Réalisée par trois chercheurs de Paris-V, l’étude « TCMNU1-IDEPC » a mesuré pendant quatre mois l’écart entre les quantités prescrites et délivrées à près de 2 300 malades résidant dans 48 maisons de retraite approvisionnées par 34 officines. Cet écart correspond donc aux médicaments non nécessaires au traitement. Un danger potentiel et un gaspillage évitable, car tous les MNU sont détruits, même ceux restés sous contrôle pharmaceutique. Quant aux unités galéniques correspondant au traitement, elles ont été reconditionnées dans des piluliers nominatifs délivrés au patient. Résultat ? 85 549 boîtes de médicaments ont été délivrées pendant la période de l’étude, dont 62 008 (représentant 1 414 spécialités) ont donné lieu à une préparation des doses à administrer (PDA).

Cette tâche n’a pas été assurée par le personnel infirmier de l’établissement d’hébergement pour personnes âgées dépendantes (EHPAD) mais par le personnel pharmaceutique. Les piluliers, nominatifs et à usage unique, étaient préparés manuellement à l’officine et délivrés scellés (sécurisés grâce à un code-barre identifiant le patient, l’ordonnance, le prescripteur, la date de prescription, la date de dispensation, la désignation et la posologie du médicament, les numéros de lot et de traçabilité, la date de péremption, la durée du traitement et l’heure de prise).

Gaspillage

Au final, les MNU représentent en moyenne 10,27 % au minimum du coût des boîtes soumises à PDA, 11,45 % de la valeur des traitements prescrits et 15,10 % des volumes, mais avec de fortes disparités selon les molécules. Le montant total est de 73 810 Euro(s) sur 4 mois pour ces 2 300 personnes, soit au minimum 0,27 Euro(s) par jour et résident (mais on pourrait être plus proche des 0,35 Euro(s)). A ces MNU « de préparation » (facturés mais non nécessaires), il faut ajouter le coût des MNU « d’administration » (médicaments nécessaires mais non consommés), non mesurés dans cette étude. Par extrapolation, le coût global des MNU (préparation + administration) représenterait 15,45 % à 21,45 % de la valeur moyenne des traitements prescrits pour les patients résidant dans les EHPAD dépourvus de PUI. En entrant dans le détail, on note des pics de MNU de 25,82 % pour le chlorure de potassium, 26,70 % pour la dompéridone et… 51,73 % pour la rispéridone.

Débat vicié

Visiblement, certains conditionnements pourraient donc être adaptés. Reste qu’avec la PDA ces MNU restés sous contrôle pharmaceutique, non reconditionnés et totalement tracés seraient valorisables par réemploi (alors que depuis février 2007 tous les MNU sont légalement assimilés à des déchets). Mais avec le « papy-boom » et l’explosion des maladies chroniques, il se profile surtout une irrésistible mutation d’une économie de produits à une économie de services. Parce que les personnes âgées sont souvent polymédiquées, le risque iatrogène est élevé et le suivi nécessaire, sachant que l’observance du traitement est souvent altérée. Le reconditionnement en pilulier présente un double intérêt, thérapeutique (il favorise l’observance) et économique (il évite un gaspillage de la ressource collective).

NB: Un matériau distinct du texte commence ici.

(** * marketing/generator.py: a shallow embedding and its specification

    The script renders Jinja2 templates against a YAML product file.  This
    development embeds the functions of [generator.py] one by one and proves
    the statements of the specification about them.

    Conventions of the embedding:
    - a Python [str] is a [string]; each character stands for one code point
      (code points below 256);
    - a Python [dict] is an insertion-ordered association list with unique
      keys ([dict_get], [dict_set]);
    - [dict] objects live in a store and are referred to by location, because
      [set_deep_value] mutates them in place;
    - an exception is the [Raise] branch of [result];
    - a [pathlib.Path] is the list of its components, and the file system is a
      finite map from paths to nodes. *)

From Stdlib Require Import ZArith Ascii String List Bool Lia DecimalString.
From stdpp Require Import base option list strings gmap sorting.

Set Warnings "-register-all".

Open Scope Z_scope.

(* ===================================================================== *)
(** * Python strings *)
(* ===================================================================== *)

Module Py.

(** [c in s] for a single character. *)
Fixpoint contains (c : ascii) (s : string) : bool :=
  match s with
  | EmptyString => false
  | String a s' => if Ascii.eqb a c then true else contains c s'
  end.

(** [s.partition(c)] without the separator: the text before the first [c]
    and the text after it, or [None] when [c] does not occur. *)
Fixpoint split_once (c : ascii) (s : string) : option (string * string) :=
  match s with
  | EmptyString => None
  | String a s' =>
      if Ascii.eqb a c then Some (EmptyString, s')
      else match split_once c s' with
           | Some (l, r) => Some (String a l, r)
           | None => None
           end
  end.

(** [s.split(c)]: never empty, [""] splits to [[""]]. *)
Fixpoint split (c : ascii) (s : string) : list string :=
  match s with
  | EmptyString => [EmptyString]
  | String a s' =>
      if Ascii.eqb a c then EmptyString :: split c s'
      else match split c s' with
           | [] => [String a EmptyString]
           | w :: ws => String a w :: ws
           end
  end.

(** [str.isspace] on one character: the white space of [str.strip()]. *)
Definition isspace (c : ascii) : bool :=
  let n := nat_of_ascii c in
  ((9 <=? n) && (n <=? 13) || (28 <=? n) && (n <=? 32)
   || (n =? 133) || (n =? 160))%nat.

(** [str.isdigit] on one character: the decimal digits and the superscript
    digits one, two and three. *)
Definition isdigit_char (c : ascii) : bool :=
  let n := nat_of_ascii c in
  ((48 <=? n) && (n <=? 57) || (n =? 178) || (n =? 179) || (n =? 185))%nat.

Fixpoint all_chars (p : ascii -> bool) (s : string) : bool :=
  match s with
  | EmptyString => true
  | String a s' => p a && all_chars p s'
  end.

(** [s.isdigit()]: false on the empty string. *)
Definition isdigit (s : string) : bool :=
  match s with
  | EmptyString => false
  | _ => all_chars isdigit_char s
  end.

Fixpoint lstrip (s : string) : string :=
  match s with
  | EmptyString => EmptyString
  | String a s' => if isspace a then lstrip s' else s
  end.

Fixpoint rstrip (s : string) : string :=
  match s with
  | EmptyString => EmptyString
  | String a s' =>
      match rstrip s' with
      | EmptyString => if isspace a then EmptyString else String a EmptyString
      | r => String a r
      end
  end.

(** The first, and the last, character is white space. *)
Definition starts_with_space (s : string) : bool :=
  match s with
  | EmptyString => false
  | String a _ => isspace a
  end.

Fixpoint ends_with_space (s : string) : bool :=
  match s with
  | EmptyString => false
  | String a EmptyString => isspace a
  | String _ s' => ends_with_space s'
  end.

(** [s.strip()] *)
Definition strip (s : string) : string := rstrip (lstrip s).

(** [s[:n]] *)
Definition take (n : nat) (s : string) : string := String.substring 0 n s.

(** [s[n:]] *)
Fixpoint drop (n : nat) (s : string) : string :=
  match n, s with
  | O, _ => s
  | S n', String _ s' => drop n' s'
  | S _, EmptyString => EmptyString
  end.

(** [s.rfind(c)]: the index of the last [c], [None] for -1. *)
Fixpoint rfind (c : ascii) (s : string) : option nat :=
  match s with
  | EmptyString => None
  | String a s' =>
      match rfind c s' with
      | Some i => Some (S i)
      | None => if Ascii.eqb a c then Some O else None
      end
  end.

(** [s.endswith(t)] *)
Definition endswith (t s : string) : bool :=
  String.eqb (drop (String.length s - String.length t) s) t
  && (String.length t <=? String.length s)%nat.

(** The line feed. *)
Definition newline : string := String (ascii_of_nat 10) EmptyString.

(** [str(n)] for an integer. *)
Definition str_of_int (n : Z) : string := NilZero.string_of_int (Z.to_int n).

End Py.

(* ===================================================================== *)
(** * Values, dictionaries and exceptions *)
(* ===================================================================== *)

(** The scalars [yaml.safe_load] builds, and the override strings. *)
Inductive scalar :=
  | SNone
  | SBool (b : bool)
  | SInt (n : Z)
  | SStr (s : string)
  | SDate (year month day : Z)
  | SDateTime (year month day hour minute second : Z).

(** A location names one [dict] object of the store. *)
Definition loc := nat.

(** A Python value: a scalar, a list (never mutated by the script), or a
    reference to a [dict] object. *)
Inductive val :=
  | VScalar (s : scalar)
  | VSeq (items : list val)
  | VRef (l : loc).

(** A [dict] with string keys, in insertion order. *)
Definition dict (V : Type) := list (string * V).

Section Dict.
Context {V : Type}.

  (** [d.get(k)] *)
Fixpoint dict_get (d : dict V) (k : string) : option V :=
    match d with
    | [] => None
    | (k', v) :: d' => if String.eqb k' k then Some v else dict_get d' k
    end.

  (** [d[k] = v]: an existing key keeps its position, a new key goes last. *)
Fixpoint dict_set (d : dict V) (k : string) (v : V) : dict V :=
    match d with
    | [] => [(k, v)]
    | (k', v') :: d' =>
        if String.eqb k' k then (k', v) :: d' else (k', v') :: dict_set d' k v
    end.

  (** [d.update(e)], which is also what [{**d, **e}] does to a copy of [d]. *)
Definition dict_update (d e : dict V) : dict V :=
    fold_left (fun acc kv => dict_set acc (fst kv) (snd kv)) e d.

  (** [dict(pairs)] *)
Definition dict_of_pairs (pairs : list (string * V)) : dict V :=
    dict_update [] pairs.

Definition keys (d : dict V) : list string := map fst d.

(** The value written last for a key in a list of pairs. *)
Fixpoint assoc_last (l : list (string * V)) (k : string) : option V :=
  match l with
  | [] => None
  | (k', v) :: l' =>
      match assoc_last l' k with
      | Some v' => Some v'
      | None => if String.eqb k' k then Some v else None
      end
  end.
End Dict.

Inductive exn :=
  | TypeError
  | ValueError
  | FileExistsError
  | FileNotFoundError
  | IsADirectoryError
  | NotADirectoryError
  | ParseError
  | RenderError.

Inductive result (A : Type) :=
  | Ok (a : A)
  | Raise (e : exn).
Arguments Ok {A} a.
Arguments Raise {A} e.

Definition bind {A B} (r : result A) (k : A -> result B) : result B :=
  match r with
  | Ok a => k a
  | Raise e => Raise e
  end.

Notation "'let*' x ':=' r 'in' k" := (bind r (fun x => k))
  (at level 10, x pattern, r at level 100, k at level 200).

(* ===================================================================== *)
(** * The template filter [year] *)
(* ===================================================================== *)

(** [to_year]: the body never raises, so the [try]/[except] around it has
    nothing to catch and the function is total. *)
Definition to_year (value : val) : string :=
  match value with
  | VScalar (SDate y _ _) => Py.str_of_int y
  | VScalar (SDateTime y _ _ _ _ _) => Py.str_of_int y
  | VScalar (SStr s) =>
      if (4 <=? String.length s)%nat && Py.isdigit (Py.take 4 s)
      then Py.take 4 s
      else ""
  | _ => ""
  end.

(** [value.year] when [value] is a [date] or a [datetime]. *)
Definition date_year (value : val) : option Z :=
  match value with
  | VScalar (SDate y _ _) => Some y
  | VScalar (SDateTime y _ _ _ _ _) => Some y
  | _ => None
  end.

(** A [date] or [datetime] object of year [y]; the year of such an object
    lies between [MINYEAR] and [MAXYEAR]. *)
Definition is_date (value : val) (y : Z) : Prop :=
  date_year value = Some y /\ 1 <= y <= 9999.

(** The strings on which [to_year] answers with their first four
    characters. *)
Definition starts_with_year (value : val) : bool :=
  match value with
  | VScalar (SStr s) =>
      (4 <=? String.length s)%nat && Py.isdigit (Py.take 4 s)
  | _ => false
  end.

(* ===================================================================== *)
(** * The store of [dict] objects and the override applier *)
(* ===================================================================== *)

Abbreviation store := (list (dict val)).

Problème : ce débat est actuellement vicié par la polémique entourant les pressions des maisons de retraite pour transférer le coût infirmier vers les officines en leur demandant de prendre à leur charge la PDA. Seulement voilà, toutes les personnes âgées ne souhaitent pas (et ne pourront pas) intégrer une maison de retraite. Et cette étude pose dès lors la question du suivi de ces personnes en ville. Dans ce contexte, le pharmacien a une opportunité unique de se positionner en tant que professionnel de santé de proximité. Qui d’autre que lui peut garantir ce service avec les exigences requises de sécurité et de traçabilité ? Mais, comme tout service, la PDA et le suivi ne peuvent être gratuits et l’étude suggère d’examiner le reversement au pharmacien d’une fraction des coûts évités.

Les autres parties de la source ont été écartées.